With climate change fuelling more frequent and intense wildfires, Silins says we should expect retardant use to increase and warns accidents are inevitable.
Balancing risks
In 2022, the use of ammonium polyphosphate retardants in the U.S. wound its way to court when the American non-profit group Forest Service Employees for Environmental Ethics sued the U.S. Forest Service for discharging retardant in waterways without the necessary permits.
A judge ruled the Forest Service had violated the country’s Clean Water Act by using those retardants without a permit — but confirmed the substance could still be used with a permit in order to save lives and properties.
In Canada, keeping track of retardant use is difficult. Silins notes that Canadian agencies do not document increasing use at a federal scale like the U.S. Forest Service does.

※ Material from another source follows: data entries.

(** * oh-my-opencode-dashboard: ingestion and correlation engine

    A shallow embedding of the TypeScript sources of the dashboard's
    ingestion layer (token usage, background-task correlation, the
    time-series normaliser of the UI and the dashboard store), followed by
    the properties of these functions.

    Conventions of the embedding:
    - a JavaScript value read from JSON or passed as [unknown] is a [value];
    - finite JavaScript numbers are integers ([Z]): token counters, bucket
      counts and epoch-millisecond timestamps are integral, on integers below
      2^53 the arithmetic of doubles is exact, and [Math.floor] is the
      identity.  [NaN] and the infinities are kept as separate constructors
      of [num];
    - a JavaScript string is a [string]; [trim] strips the ASCII white space
      characters;
    - a [Map] is an association list in insertion order, a [Set] of strings is
      a list of its members;
    - [Array.prototype.sort] is the stable insertion sort [sortBy]: for a
      comparator that is a total preorder every stable sort returns the same
      array;
    - code that may throw returns [option], [None] standing for the
      exception;
    - functions the sources import from modules outside this development, and
      the host's [localeCompare] and [Number], are fields of the classes
      [Runtime] and [Ingest]. *)

From Stdlib Require Import ZArith List String Ascii Bool Lia Permutation.
From Stdlib Require Import DecimalString OrdersEx Sorting.Sorted RelationClasses.
Import ListNotations.

#[local] Set Warnings "-register-all".

Local Open Scope string_scope.
Local Open Scope Z_scope.
Local Open Scope list_scope.

(* ================================================================== *)
(** * Part I: definitions *)
(* ================================================================== *)

(** ** JavaScript values and the built-ins the sources use *)

Module Js.

Inductive num : Type :=
| NaN
| PosInf
| NegInf
| Fin (z : Z).

Inductive value : Type :=
| VUndefined
| VNull
| VBool (b : bool)
| VNum (n : num)
| VStr (s : string)
| VArr (items : list value)
| VObj (props : list (string * value)).

(** Own-property lookup in the property list of an object. *)
Fixpoint assoc {A : Type} (k : string) (l : list (string * A)) : option A :=
  match l with
  | [] => None
  | (k', v) :: r => if String.eqb k k' then Some v else assoc k r
  end.

(** [v.k] for the property names the sources read (none of them is an
    array index or [length]): a missing property, and any property of a
    primitive or of an array, is [undefined].  The sources guard every such
    access against [null] and [undefined]. *)
Definition get (k : string) (v : value) : value :=
  match v with
  | VObj props => match assoc k props with Some x => x | None => VUndefined end
  | _ => VUndefined
  end.

(** [o?.k] where [o] is a record or [null]. *)
Definition getOpt (k : string) (o : option value) : value :=
  match o with
  | Some v => get k v
  | None => VUndefined
  end.

(** [typeof v === "object" && v !== null]. *)
Definition isObjectNotNull (v : value) : bool :=
  match v with
  | VArr _ | VObj _ => true
  | _ => false
  end.

(** JavaScript truthiness. *)
Definition truthy (v : value) : bool :=
  match v with
  | VUndefined | VNull => false
  | VBool b => b
  | VNum NaN => false
  | VNum (Fin z) => negb (z =? 0)
  | VNum _ => true
  | VStr s => negb (String.eqb s "")
  | VArr _ | VObj _ => true
  end.

Definition isWhiteSpace (c : ascii) : bool :=
  let n := nat_of_ascii c in
  ((9 <=? n) && (n <=? 13))%nat || (n =? 32)%nat.

Fixpoint trimStart (s : string) : string :=
  match s with
  | EmptyString => EmptyString
  | String c r => if isWhiteSpace c then trimStart r else s
  end.

Fixpoint trimEnd (s : string) : string :=
  match s with
  | EmptyString => EmptyString
  | String c r =>
      let r' := trimEnd r in
      if isWhiteSpace c && String.eqb r' "" then EmptyString else String c r'
  end.

(** [String.prototype.trim]. *)
Definition trim (s : string) : string := trimEnd (trimStart s).

(** [s.endsWith(suffix)]. *)
Definition endsWith (s suffix : string) : bool :=
  let n := String.length s in
  let m := String.length suffix in
  (m <=? n)%nat && String.eqb (substring (n - m) m s) suffix.

(** [s.slice(0, n)]. *)
Definition sliceTo (n : nat) (s : string) : string := substring 0 n s.

(** Insertion of [x] in front of the first element it does not follow. *)
Fixpoint insertBy {A : Type} (cmp : A -> A -> Z) (x : A) (l : list A) : list A :=
  match l with
  | [] => [x]
  | y :: r => if cmp x y <=? 0 then x :: l else y :: insertBy cmp x r
  end.

(** [array.sort(cmp)]: a negative [cmp a b] puts [a] first, elements that
    compare equal keep their order. *)
Definition sortBy {A : Type} (cmp : A -> A -> Z) (l : list A) : list A :=
  fold_right (insertBy cmp) [] l.

(** [a] may stand before [b] in an array sorted with [cmp]. *)
Definition before {A : Type} (cmp : A -> A -> Z) (a b : A) : Prop := cmp a b <= 0.

(** The comparison of strings by code units ([<] on strings, and the
    default order of [sort()]), as a comparator. *)
Definition codeUnitCompare (a b : string) : Z :=
  match String_as_OT.compare a b with
  | Lt => -1
  | Eq => 0
  | Gt => 1
  end.

(** [Map.prototype.set]: an existing key keeps its place, a new key goes
    last. *)
Fixpoint mapSet {A : Type} (k : string) (v : A) (m : list (string * A)) : list (string * A) :=
  match m with
  | [] => [(k, v)]
  | (k', v') :: r => if String.eqb k k' then (k, v) :: r else (k', v') :: mapSet k v r
  end.

(** [Set.prototype.has] on a set of strings. *)
Definition setHas (k : string) (s : list string) : bool :=
  existsb (String.eqb k) s.

(** The host: [String.prototype.localeCompare] (only its sign is used) and
    the [Number(v)] conversion. *)
Class Runtime : Type := {
  localeCompare : string -> string -> Z;
  ToNumber : value -> num
}.

(** [localeCompare] is a collation: a total preorder on strings. *)
Definition collates (rt : Runtime) : Prop :=
  (forall a b, localeCompare a b <= 0 \/ localeCompare b a <= 0)
  /\ (forall a b c, localeCompare a b <= 0 -> localeCompare b c <= 0 -> localeCompare a c <= 0).

(** What the sources import from [./model] and [./session]. *)
Class Ingest : Type := {
  extractModelString : value -> option string;
  pickLatestModelString : list value -> option string;
  getMessageDir : string -> string -> string
}.

(** *** A concrete host for the examples *)

(** Modelled from the spec: [extractModelString] of [./model], which
    [token-usage-core.ts] imports and which is not among the sources here:
    the message's [providerID] and [modelID] as "provider/model", nothing
    when one of them is absent. *)
Definition providerSlashModel (m : value) : option string :=
  match get "providerID" m, get "modelID" m with
  | VStr p, VStr mo => Some (p ++ "/" ++ mo)%string
  | _, _ => None
  end.

(** A host whose [localeCompare] orders strings by code units (on strings
    of lower-case letters, digits after a common prefix, this is the order
    of every collation) and whose [Number] is given on the primitives. *)
Definition exampleRuntime : Runtime :=
  {| localeCompare := codeUnitCompare;
     ToNumber := fun v =>
       match v with
       | VNum n => n
       | VNull => Fin 0
       | VBool b => Fin (if b then 1 else 0)
       | VStr EmptyString => Fin 0
       | _ => NaN
       end |}.

Definition exampleIngest : Ingest :=
  {| extractModelString := providerSlashModel;
     pickLatestModelString := fun metas =>
       match filter (fun o => match o with Some _ => true | None => false end)
               (map providerSlashModel metas) with
       | Some s :: _ => Some s
       | _ => None
       end;
     getMessageDir := fun root sessionId => (root ++ "/" ++ sessionId)%string |}.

Data from B.C. Wildfire show that the largest volumes of retardant were applied during the province’s worst wildfire seasons, in 2017, 2018, 2021 and 2023.
When asked about the amount of fire retardants used domestically, Environment and Climate Change Canada (ECCC) referred CBC News/Radio-Canada to provincial and territorial fire agencies.
In an email, ECCC stated that “the risk that fire retardants could pose to the environment and aquatic life is probably less important than those of extreme wildfires.”
Hydrologist Silins echoes this, pointing out that retardant misapplications remain rare and their impacts on watersheds are not on the scale of the effects of severe wildfires — including water quality deterioration, changes in hydrological regime, erosion of sediments and turbidity.
“These are very well documented now,” he said.
Evelyne Thiffault, an associate professor at Laval University’s department of wood and forest science in Quebec City emphasizes that retardants are used only in specific situations where public safety is at risk.
“Even with these products, we see all the impacts that wildfires have. We had Jasper burned down last year, we see all the people who are evacuated. Without retardants, it would be even worse,” Thiffault said.
“If we removed this product from our toolbox, we would end up in catastrophic situations,” she added.

Push for more research
But Silins says studying retardants like Phos-Chek remains crucial, especially because their specific chemical composition is proprietary and therefore unknown.
In 2024, a study published in Environmental Science & Technology Letters revealed that the Phos-Chek LC-95A uncoloured version contained toxic metals like chromium, arsenic and lead.

“As we learn more and we find out more about the formulation of those retardants, we may see some change in their composition,” Silins believes.
Researchers are also working on alternatives, such as options using cellulose fibre, which could offer “biosourced options with less impacts on the ecosystems,” Thiffault says.
Perimeter Solutions, the multinational company behind Phos-Chek, maintains that its product has been “rigorously tested.” In a statement to CBC News/Radio-Canada, the company states that “like any other product, it must be applied according to established guidelines, including avoidance of dropping over waterways.”